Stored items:

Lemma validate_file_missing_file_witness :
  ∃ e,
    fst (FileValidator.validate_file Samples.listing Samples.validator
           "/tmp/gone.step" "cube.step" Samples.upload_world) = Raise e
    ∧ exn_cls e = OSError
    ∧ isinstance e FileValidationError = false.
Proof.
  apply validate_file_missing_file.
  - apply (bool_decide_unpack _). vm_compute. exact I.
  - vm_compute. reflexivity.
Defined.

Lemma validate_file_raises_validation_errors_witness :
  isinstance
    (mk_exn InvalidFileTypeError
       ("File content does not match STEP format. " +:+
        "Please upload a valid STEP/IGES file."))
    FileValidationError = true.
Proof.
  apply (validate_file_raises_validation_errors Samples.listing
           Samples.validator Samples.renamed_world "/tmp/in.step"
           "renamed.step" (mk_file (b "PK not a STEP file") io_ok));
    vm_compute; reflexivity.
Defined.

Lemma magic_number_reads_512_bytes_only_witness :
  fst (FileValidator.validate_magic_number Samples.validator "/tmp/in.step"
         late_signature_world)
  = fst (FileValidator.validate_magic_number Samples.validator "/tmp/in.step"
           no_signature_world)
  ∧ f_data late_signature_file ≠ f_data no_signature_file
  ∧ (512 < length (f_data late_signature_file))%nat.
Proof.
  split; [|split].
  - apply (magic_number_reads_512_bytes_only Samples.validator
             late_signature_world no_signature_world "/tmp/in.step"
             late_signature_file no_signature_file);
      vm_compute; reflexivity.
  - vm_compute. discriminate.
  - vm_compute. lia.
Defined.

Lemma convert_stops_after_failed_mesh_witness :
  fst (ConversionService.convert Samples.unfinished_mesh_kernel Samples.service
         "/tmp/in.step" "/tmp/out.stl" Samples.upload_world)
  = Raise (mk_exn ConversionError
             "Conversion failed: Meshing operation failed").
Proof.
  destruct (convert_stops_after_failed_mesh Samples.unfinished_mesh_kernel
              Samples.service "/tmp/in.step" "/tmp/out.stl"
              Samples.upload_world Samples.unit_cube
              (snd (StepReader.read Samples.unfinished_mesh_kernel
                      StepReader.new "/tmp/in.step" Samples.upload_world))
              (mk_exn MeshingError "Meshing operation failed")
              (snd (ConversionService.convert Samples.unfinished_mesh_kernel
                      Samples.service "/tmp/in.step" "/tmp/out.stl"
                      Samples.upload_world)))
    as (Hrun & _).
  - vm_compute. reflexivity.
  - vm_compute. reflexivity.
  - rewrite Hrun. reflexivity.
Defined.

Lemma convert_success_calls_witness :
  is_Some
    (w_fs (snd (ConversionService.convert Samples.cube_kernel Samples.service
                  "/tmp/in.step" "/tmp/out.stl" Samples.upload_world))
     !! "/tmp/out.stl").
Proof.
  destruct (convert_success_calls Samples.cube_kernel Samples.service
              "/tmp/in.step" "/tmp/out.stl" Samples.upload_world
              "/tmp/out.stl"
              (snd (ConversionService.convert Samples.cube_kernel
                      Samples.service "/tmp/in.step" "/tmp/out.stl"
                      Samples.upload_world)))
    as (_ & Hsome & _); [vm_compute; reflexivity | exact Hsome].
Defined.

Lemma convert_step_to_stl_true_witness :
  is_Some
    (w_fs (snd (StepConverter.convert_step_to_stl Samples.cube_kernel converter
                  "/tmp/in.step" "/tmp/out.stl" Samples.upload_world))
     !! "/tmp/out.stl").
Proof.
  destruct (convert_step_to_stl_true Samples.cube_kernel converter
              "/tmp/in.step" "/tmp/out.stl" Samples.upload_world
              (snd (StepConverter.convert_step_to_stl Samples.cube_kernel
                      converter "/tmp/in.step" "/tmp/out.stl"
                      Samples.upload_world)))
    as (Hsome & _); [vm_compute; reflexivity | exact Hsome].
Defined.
...
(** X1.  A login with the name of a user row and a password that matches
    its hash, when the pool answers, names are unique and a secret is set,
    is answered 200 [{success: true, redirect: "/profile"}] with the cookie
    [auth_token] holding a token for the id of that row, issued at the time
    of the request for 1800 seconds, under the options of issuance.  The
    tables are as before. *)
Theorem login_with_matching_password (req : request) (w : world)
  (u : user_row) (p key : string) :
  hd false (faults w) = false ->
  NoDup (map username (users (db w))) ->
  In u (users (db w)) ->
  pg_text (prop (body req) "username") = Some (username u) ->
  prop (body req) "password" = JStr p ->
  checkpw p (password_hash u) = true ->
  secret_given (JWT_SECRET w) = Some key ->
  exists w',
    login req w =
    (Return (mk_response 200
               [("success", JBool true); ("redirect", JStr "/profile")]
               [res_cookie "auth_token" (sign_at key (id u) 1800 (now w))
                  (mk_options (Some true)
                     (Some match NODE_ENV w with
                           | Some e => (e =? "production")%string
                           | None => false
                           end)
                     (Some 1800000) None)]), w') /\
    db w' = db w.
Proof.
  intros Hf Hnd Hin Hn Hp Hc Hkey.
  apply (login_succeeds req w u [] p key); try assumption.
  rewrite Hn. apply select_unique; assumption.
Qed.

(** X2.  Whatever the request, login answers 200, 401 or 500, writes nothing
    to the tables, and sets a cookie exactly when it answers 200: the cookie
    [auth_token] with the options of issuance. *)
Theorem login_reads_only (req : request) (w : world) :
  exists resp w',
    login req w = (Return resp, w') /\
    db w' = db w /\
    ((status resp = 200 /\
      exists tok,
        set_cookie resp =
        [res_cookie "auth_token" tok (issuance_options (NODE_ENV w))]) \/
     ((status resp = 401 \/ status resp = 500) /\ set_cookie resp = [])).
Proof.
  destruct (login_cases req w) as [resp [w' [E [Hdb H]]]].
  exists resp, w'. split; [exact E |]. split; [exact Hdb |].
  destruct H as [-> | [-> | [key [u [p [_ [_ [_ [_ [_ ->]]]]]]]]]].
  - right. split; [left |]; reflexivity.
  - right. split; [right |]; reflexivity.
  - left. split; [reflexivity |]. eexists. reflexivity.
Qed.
==
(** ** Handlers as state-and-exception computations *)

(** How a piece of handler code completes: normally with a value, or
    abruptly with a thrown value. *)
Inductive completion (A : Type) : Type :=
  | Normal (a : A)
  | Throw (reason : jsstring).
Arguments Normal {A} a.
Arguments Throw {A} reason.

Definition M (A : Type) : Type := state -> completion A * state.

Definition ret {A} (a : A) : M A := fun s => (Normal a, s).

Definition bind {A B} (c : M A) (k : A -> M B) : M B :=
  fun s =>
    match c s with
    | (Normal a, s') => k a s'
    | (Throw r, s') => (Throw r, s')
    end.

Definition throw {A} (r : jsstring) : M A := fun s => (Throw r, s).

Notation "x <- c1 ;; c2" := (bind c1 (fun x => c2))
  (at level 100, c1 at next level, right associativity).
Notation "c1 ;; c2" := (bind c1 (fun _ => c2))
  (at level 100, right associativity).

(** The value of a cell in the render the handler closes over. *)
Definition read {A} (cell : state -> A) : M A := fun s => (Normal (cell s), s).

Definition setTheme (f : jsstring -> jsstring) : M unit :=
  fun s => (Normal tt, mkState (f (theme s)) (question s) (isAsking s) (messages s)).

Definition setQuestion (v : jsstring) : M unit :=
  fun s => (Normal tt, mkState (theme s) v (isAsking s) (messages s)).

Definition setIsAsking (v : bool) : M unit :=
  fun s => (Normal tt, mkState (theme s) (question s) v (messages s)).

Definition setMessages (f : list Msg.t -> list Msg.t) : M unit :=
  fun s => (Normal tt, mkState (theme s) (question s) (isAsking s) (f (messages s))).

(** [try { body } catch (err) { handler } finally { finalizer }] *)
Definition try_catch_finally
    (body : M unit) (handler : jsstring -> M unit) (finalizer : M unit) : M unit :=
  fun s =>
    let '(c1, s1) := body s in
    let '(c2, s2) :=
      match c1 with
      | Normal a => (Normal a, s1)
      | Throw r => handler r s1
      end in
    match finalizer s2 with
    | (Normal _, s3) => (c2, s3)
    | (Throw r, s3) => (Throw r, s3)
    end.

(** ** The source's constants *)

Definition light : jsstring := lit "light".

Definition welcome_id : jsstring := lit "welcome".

▶ _Assignment_:
If a line in the entries above has the word "Hsome", copy it.

▶ _Answer_:
    as (_ & Hsome & _); [vm_compute; reflexivity | exact Hsome].
    as (Hsome & _); [vm_compute; reflexivity | exact Hsome].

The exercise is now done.